DIRECTIONS
Filter the entries, keeping every line with the word "simpl".

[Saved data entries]
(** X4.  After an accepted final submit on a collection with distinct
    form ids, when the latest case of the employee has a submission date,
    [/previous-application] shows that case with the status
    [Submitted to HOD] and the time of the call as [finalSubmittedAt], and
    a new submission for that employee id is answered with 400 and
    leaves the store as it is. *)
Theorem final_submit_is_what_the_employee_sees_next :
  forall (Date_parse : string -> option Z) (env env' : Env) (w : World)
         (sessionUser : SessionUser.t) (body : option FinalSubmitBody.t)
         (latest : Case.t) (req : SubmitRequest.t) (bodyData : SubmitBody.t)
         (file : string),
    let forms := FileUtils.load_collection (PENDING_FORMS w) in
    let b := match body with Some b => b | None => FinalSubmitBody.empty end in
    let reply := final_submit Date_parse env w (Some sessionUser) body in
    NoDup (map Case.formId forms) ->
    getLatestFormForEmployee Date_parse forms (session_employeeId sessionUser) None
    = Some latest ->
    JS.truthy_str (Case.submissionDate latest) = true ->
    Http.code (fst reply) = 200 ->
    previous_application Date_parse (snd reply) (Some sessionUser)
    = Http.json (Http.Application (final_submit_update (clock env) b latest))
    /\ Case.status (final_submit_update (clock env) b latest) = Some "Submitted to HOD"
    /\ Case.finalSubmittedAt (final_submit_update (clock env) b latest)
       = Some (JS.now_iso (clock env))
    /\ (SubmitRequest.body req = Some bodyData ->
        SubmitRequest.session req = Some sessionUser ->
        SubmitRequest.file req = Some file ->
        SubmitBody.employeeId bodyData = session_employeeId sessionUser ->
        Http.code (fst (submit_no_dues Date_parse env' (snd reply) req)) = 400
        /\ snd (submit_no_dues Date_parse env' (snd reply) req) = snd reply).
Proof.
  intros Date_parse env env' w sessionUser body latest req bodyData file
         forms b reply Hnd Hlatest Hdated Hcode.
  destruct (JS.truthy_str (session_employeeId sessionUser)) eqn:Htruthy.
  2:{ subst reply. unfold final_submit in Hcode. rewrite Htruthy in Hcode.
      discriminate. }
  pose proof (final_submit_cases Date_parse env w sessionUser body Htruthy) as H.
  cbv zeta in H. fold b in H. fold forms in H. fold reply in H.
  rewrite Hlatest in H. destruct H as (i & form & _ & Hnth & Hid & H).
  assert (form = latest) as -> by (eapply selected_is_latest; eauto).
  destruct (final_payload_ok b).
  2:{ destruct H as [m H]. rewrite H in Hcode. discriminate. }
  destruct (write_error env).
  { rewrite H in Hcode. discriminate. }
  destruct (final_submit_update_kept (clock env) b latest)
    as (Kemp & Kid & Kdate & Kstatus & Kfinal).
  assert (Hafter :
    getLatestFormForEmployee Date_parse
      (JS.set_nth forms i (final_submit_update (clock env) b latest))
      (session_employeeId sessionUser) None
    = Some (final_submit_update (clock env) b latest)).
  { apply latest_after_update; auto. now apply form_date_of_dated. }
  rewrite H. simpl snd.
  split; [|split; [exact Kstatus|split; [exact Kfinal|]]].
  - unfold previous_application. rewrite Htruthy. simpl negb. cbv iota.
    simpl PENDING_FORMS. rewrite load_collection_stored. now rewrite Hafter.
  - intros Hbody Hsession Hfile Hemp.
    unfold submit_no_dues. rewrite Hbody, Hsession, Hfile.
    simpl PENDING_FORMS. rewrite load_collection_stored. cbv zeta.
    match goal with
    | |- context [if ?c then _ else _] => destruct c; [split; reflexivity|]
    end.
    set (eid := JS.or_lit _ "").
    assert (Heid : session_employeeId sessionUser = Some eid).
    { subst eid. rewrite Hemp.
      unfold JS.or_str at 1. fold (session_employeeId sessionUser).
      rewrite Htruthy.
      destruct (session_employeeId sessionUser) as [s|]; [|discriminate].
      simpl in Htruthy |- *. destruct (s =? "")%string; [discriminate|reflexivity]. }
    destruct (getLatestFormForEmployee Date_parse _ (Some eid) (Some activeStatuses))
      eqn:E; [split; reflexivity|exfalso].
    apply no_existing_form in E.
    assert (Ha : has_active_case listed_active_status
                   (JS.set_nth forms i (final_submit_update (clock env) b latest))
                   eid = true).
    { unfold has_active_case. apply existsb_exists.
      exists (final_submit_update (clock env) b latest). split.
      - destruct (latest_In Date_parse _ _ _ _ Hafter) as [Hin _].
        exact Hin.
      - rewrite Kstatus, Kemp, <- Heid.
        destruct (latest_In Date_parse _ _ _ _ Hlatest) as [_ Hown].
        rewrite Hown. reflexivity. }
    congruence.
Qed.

--

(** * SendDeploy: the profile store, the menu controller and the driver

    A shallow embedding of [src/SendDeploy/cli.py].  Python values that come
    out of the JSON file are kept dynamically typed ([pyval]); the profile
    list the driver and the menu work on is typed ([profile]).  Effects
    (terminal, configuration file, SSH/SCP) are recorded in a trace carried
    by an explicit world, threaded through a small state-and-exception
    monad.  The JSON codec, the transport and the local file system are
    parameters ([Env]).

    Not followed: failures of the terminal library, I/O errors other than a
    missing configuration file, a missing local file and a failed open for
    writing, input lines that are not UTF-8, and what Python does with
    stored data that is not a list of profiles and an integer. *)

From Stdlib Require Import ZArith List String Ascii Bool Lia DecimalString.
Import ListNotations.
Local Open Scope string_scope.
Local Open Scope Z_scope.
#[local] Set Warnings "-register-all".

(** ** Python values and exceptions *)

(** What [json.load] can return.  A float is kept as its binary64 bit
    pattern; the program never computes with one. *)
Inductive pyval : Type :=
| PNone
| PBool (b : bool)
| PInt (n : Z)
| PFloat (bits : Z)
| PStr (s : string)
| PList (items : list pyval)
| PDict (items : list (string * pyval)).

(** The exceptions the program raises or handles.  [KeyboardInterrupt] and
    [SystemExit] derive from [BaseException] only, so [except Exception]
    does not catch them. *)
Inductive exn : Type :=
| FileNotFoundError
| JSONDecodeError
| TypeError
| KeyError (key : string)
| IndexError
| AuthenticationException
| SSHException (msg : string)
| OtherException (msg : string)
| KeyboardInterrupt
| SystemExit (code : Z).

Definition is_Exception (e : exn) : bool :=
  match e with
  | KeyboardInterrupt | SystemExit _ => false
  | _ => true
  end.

ANSWER SPACE
  rewrite H. simpl snd.
  - unfold previous_application. rewrite Htruthy. simpl negb. cbv iota.
    simpl PENDING_FORMS. rewrite load_collection_stored. now rewrite Hafter.
    simpl PENDING_FORMS. rewrite load_collection_stored. cbv zeta.
      simpl in Htruthy |- *. destruct (s =? "")%string; [discriminate|reflexivity]. }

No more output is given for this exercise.